The paper quoted sources in Aso Rock, which is the Presidential Villa, saying that “there is a need for every precaution to be taken now as some mischief makers are bent on reading meanings into anything the vice president does, just as they would read meanings to anything the vice president does not do.

“You will agree with me that events in the last 96 hours have been such that some mischief-makers have been churning out mis-information to serve their own diabolical instinct. It was because of the way some people were carrying-on which forced the Presidency to come clear on the health status of President Yar’Adua,” the sources said.

According to the current Nigerian constitution, the Vice President will perform the functions of the President in the absence of the latter. But the 1999 Constitution states expressly how such a role can be performed in the absence of the sitting president.

Acting president

Sections 145 and 146 state: “Whenever the President transmits to the President of the Senate and the Speaker of the House of Representatives a written declaration that he is proceeding on vacation or that he is otherwise unable to discharge the functions of his office, until he transmits to them a written declaration to the contrary such functions shall be discharged by the Vice-President as Acting President.”

Furthermore section 146 (1) states that the Vice President shall hold the office of President if the office of President becomes vacant by reason of death or resignation, impeachment, permanent incapacity or the removal of the President from office for any other reason in accordance with section 143 of this Constitution.

The Vanguard reported that in a chat with the publicity secretary of the Action Congress, AC, Alhaji Lai Mohammed, “the assumption was made clear.

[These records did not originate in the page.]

Lemma allocate_free_roundtrip_witness :
  exists ext sto1 sto2 sto3 w1 w2 w3 f1 f2,
    kes_extent_allocate (Some demo_handle) (Some demo_request) (Some no_extent)
      (demo_world_on demo_used_image []) = Done ((KES_SUCCESS, Some sto1, Some ext), w1) /\
    w_files w1 !! demo_path = Some f1 /\ (forall i, in_extent ext i -> disk_bit demo_desc f1 i = true) /\
    kes_extent_free (Some sto1) (Some ext) w1 = Done ((KES_SUCCESS, Some sto2), w2) /\
    w_files w2 !! demo_path = Some f2 /\
    (forall i, 0 <= i -> disk_bit demo_desc f2 i = disk_bit demo_desc demo_used_image i) /\
    desc_used_blocks (decode_desc f2) = desc_used_blocks (decode_desc demo_used_image) /\
    desc_free_blocks (decode_desc f2) = desc_free_blocks (decode_desc demo_used_image) /\
    kes_extent_free (Some sto2) (Some ext) w2 = Done ((KES_ERROR_NOTFOUND, Some sto3), w3) /\
    w_files w3 = w_files w2.
Proof.
  apply (allocate_free_roundtrip demo_desc demo_handle demo_request no_extent _ demo_path);
    [apply demo_ready, demo_used_sound|apply demo_used_sound|reflexivity|cbn; lia|cbn; lia|].
  exists 4. split; [lia|]. split; [cbn; lia|]. cbn. intros j Hj.
  assert (j = 4 \/ j = 5) as [->| ->] by lia; vm_compute; reflexivity.
Defined.

Lemma write_read_roundtrip_witness :
  exists sto' sto2' w1 w2,
    kes_extent_write (Some demo_handle) (Some demo_extent) (Some [7; 8; 9]) 3 200
      (demo_world_on demo_used_image []) = Done ((KES_SUCCESS, Some sto'), w1) /\
    kes_extent_read (Some (demo_handle_on 4)) (Some demo_extent) true 3 200 w1
      = Done ((KES_SUCCESS, Some sto2', [7; 8; 9]), w2) /\
    w_files w2 = w_files w1.
Proof.
  apply (write_read_roundtrip demo_desc demo_handle (demo_handle_on 4) demo_extent [7; 8; 9] 200
           (demo_world_on demo_used_image []) demo_path true demo_used_image);
    [apply demo_ready, demo_used_sound|reflexivity|apply demo_handle_ok; lia|reflexivity|reflexivity
    |apply demo_extent_live| |lia|vm_compute; discriminate].
  repeat constructor; unfold is_byte; lia.
Defined.

Lemma write_isolated_witness :
  exists code sto' w' f',
    kes_extent_write (Some demo_handle) (Some demo_extent) (Some [7; 8; 9]) 3 200
      (demo_world_on demo_used_image [FNone; FShort 2]) = Done ((code, Some sto'), w') /\
    w_files w' = <[demo_path := f']> (w_files (demo_world_on demo_used_image [FNone; FShort 2])) /\
    fd_attrs w' = fd_attrs (demo_world_on demo_used_image [FNone; FShort 2]) /\
    decode_desc f' = decode_desc demo_used_image /\
    disk_map demo_desc f' = disk_map demo_desc demo_used_image /\
    length f' = length demo_used_image /\
    (forall e', extent_inside demo_desc e' -> extents_disjoint demo_extent e' ->
       extent_data demo_desc f' e' = extent_data demo_desc demo_used_image e') /\
    (extent_bytes demo_desc demo_extent < 203 -> code = KES_ERROR_INVALID /\ f' = demo_used_image).
Proof.
  apply (write_isolated demo_desc demo_handle demo_extent [7; 8; 9] 200
           (demo_world_on demo_used_image [FNone; FShort 2]) demo_path demo_used_image);
    [apply demo_ready, demo_used_sound|apply demo_extent_live| |lia|cbn; lia].
  repeat constructor; unfold is_byte; lia.
Defined.

Lemma sync_correct_witness :
  exists code sto' w' f',
    kes_storage_sync (Some demo_handle) (demo_world_on demo_used_image demo_faults)
      = Done ((code, Some sto'), w') /\
    w_files w' = <[demo_path := f']> (w_files (demo_world_on demo_used_image demo_faults)) /\
    fd_attrs w' = fd_attrs (demo_world_on demo_used_image demo_faults) /\
    sync_post demo_desc demo_handle demo_used_image
      (~ quiet (demo_world_on demo_used_image demo_faults)) code sto' f'.
Proof. apply (sync_correct demo_desc demo_handle), demo_ready, demo_used_sound. Defined.

Lemma descriptor_roundtrip_witness :
  decode_desc (encode_desc demo_desc) = demo_desc /\ length (encode_desc demo_desc) = 112%nat /\
  encode_desc (decode_desc (replicate 112 255)) = replicate 112 255.
Proof.
  apply (descriptor_roundtrip demo_desc (replicate 112 255));
    [apply demo_layout|apply Forall_replicate; unfold is_byte; lia|reflexivity].
Defined.

Definition demo_config : kes_storage_config :=
  mkConfig (Some demo_path) 40960 4096 (Z.lor KES_STORAGE_CREATE KES_STORAGE_TRUNCATE)
    KES_ALLOC_FIRST_FIT.

Lemma validate_config_correct_witness :
  kes_config_validate (Some demo_config) = KES_SUCCESS <->
    (exists path, cfg_device_path demo_config = Some path) /\
    (exists k, 12 <= k <= 16 /\ cfg_block_size demo_config = 2 ^ k) /\
    cfg_block_size demo_config * 10 <= cfg_device_size demo_config /\
    cfg_strategy demo_config = KES_ALLOC_FIRST_FIT.
Proof. apply (validate_config_correct demo_config). cbn. lia. Defined.

Lemma init_layout_correct_witness :
  let d := init_storage_descriptor zero_desc 1048576 in
  layout_ok d /\
  desc_user_start_block d = 1 /\ 0 < desc_user_blocks d /\
  1 + desc_user_blocks d = desc_bitmap_start_block d /\
  desc_bitmap_start_block d + desc_bitmap_blocks d = desc_total_blocks d /\
  desc_user_blocks d <= 8 * (desc_bitmap_blocks d * desc_block_size d) /\
  desc_total_blocks d * desc_block_size d <= 1048576 < (desc_total_blocks d + 1) * desc_block_size d /\
  desc_free_blocks d = desc_user_blocks d /\ desc_used_blocks d = 0.
Proof. apply (init_layout_correct 1048576). lia. Defined.

Lemma demo_validate : validate_config (Some demo_config) = KES_SUCCESS.
Proof. reflexivity. Qed.

Lemma create_open_roundtrip_witness :
  let d := created_desc (cfg_device_size demo_config) in
  exists fd sto w1 w2 f,
    kes_storage_create (Some demo_config) true (demo_world_on demo_image [])
      = Done ((KES_SUCCESS, Some (created_handle demo_config fd)), w1) /\
    kes_storage_open (Some demo_path) 0 true w1 = Done ((KES_SUCCESS, Some sto), w2) /\
    w_files w2 = <[demo_path := f]> (w_files (demo_world_on demo_image [])) /\ disk_sound d f /\
    sto_desc sto = d /\ sto_fd sto ≠ fd /\ handle_ok d sto /\
    forall i, disk_bit d f i = false.
Proof.
  apply (create_open_roundtrip demo_config demo_path 0 (demo_world_on demo_image []));
    [apply demo_validate|reflexivity|cbn; lia|cbn; lia|apply demo_world_ok|apply demo_unlocked
    |reflexivity| |by right].
  intros f Hf. change (w_files _) with ({[ demo_path := demo_image ]} : gmap string (list Z)) in Hf.
  apply lookup_singleton_Some in Hf as [_ <-]. apply demo_sound.
Defined.

Lemma open_any_image_witness :
  exists code o w',
    kes_storage_open (Some demo_path) 0 true (demo_world_on (replicate 200 75) [FNone])
      = Done ((code, o), w') /\
    w_files w' = w_files (demo_world_on (replicate 200 75) [FNone]) /\
    match o with
    | None => fd_attrs w' = fd_attrs (demo_world_on (replicate 200 75) [FNone]) /\
        image_refused (replicate 200 75) (~ quiet (demo_world_on (replicate 200 75) [FNone])) code
    | Some sto => code = KES_SUCCESS /\ image_opened (replicate 200 75) 0 sto /\
        fd_attrs (demo_world_on (replicate 200 75) [FNone]) !! sto_fd sto = None /\
        fd_attrs w' = <[sto_fd sto := (demo_path, negb (has_flag 0 KES_STORAGE_READONLY), None)]>
                        (fd_attrs (demo_world_on (replicate 200 75) [FNone]))
    end.
Proof.
  apply (open_any_image demo_path 0); [apply demo_world_ok|apply demo_unlocked|reflexivity|].
  apply Forall_replicate. unfold is_byte. lia.
Defined.

Lemma damaged_bitmap_detected_witness :
  exists code w',
    kes_storage_open (Some demo_path) 0 true
      (demo_world_on (splice (Z.to_nat (map_offset demo_desc)) [6] demo_used_image) [])
      = Done ((code, None), w') /\
    w_files w' = w_files (demo_world_on (splice (Z.to_nat (map_offset demo_desc)) [6] demo_used_image) []) /\
    (quiet (demo_world_on (splice (Z.to_nat (map_offset demo_desc)) [6] demo_used_image) []) ->
     code = KES_ERROR_CORRUPT).
Proof.
  apply (damaged_bitmap_detected demo_desc demo_used_image [6] demo_path 0);
    [apply demo_layout|apply demo_used_sound|apply demo_world_ok|apply demo_unlocked
    |repeat constructor; unfold is_byte; lia|reflexivity|vm_compute; congruence|reflexivity].
Defined.

Lemma close_preserves_witness :
  exists w' f',
    kes_storage_close (Some demo_handle) (demo_world_on demo_used_image []) = Done (KES_SUCCESS, w') /\
    w_files w' = <[demo_path := f']> (w_files (demo_world_on demo_used_image [])) /\
    fd_attrs w' = delete (sto_fd demo_handle) (fd_attrs (demo_world_on demo_used_image [])) /\
    disk_ok demo_desc f' /\ disk_map demo_desc f' = disk_map demo_desc demo_used_image /\
    user_area_same demo_desc demo_used_image f' /\
    (disk_sound demo_desc demo_used_image -> disk_sound demo_desc f').
Proof.
  apply (close_preserves demo_desc demo_handle); [apply demo_ready, demo_used_sound|reflexivity].
Defined.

While Mohammed was full of prayers to God for Yar’Adua’s good health, he pointed out the assumption that a vice president would automatically discharge the functions of the President once the latter is on vacation or temporarily incapacitated.”

Anxiety over health

According to him, this assumption is based on false premise.

“It is only when the president has written a letter to the president of the Senate and the speaker of the House of Representatives, as stated in Section 145 of the Constitution of the Federal Republic of Nigeria, that the vice president can perform the functions of the president temporarily,” he said.

In most cases, he said, such a letter is never really written, as may be the case in this instance.

“This would be a cost too grave for the country to bear and this is, perhaps one of the areas where those attempting to amend the Constitution should focus on because there is need for transparency in whatever we do”, he said.

The paper said Nigerians at home and abroad are still gripped by anxiety over the health of the President despite assurances by the Vice President and presidential spokesman, Segun Adeniyi that he was okay and was responding to treatment.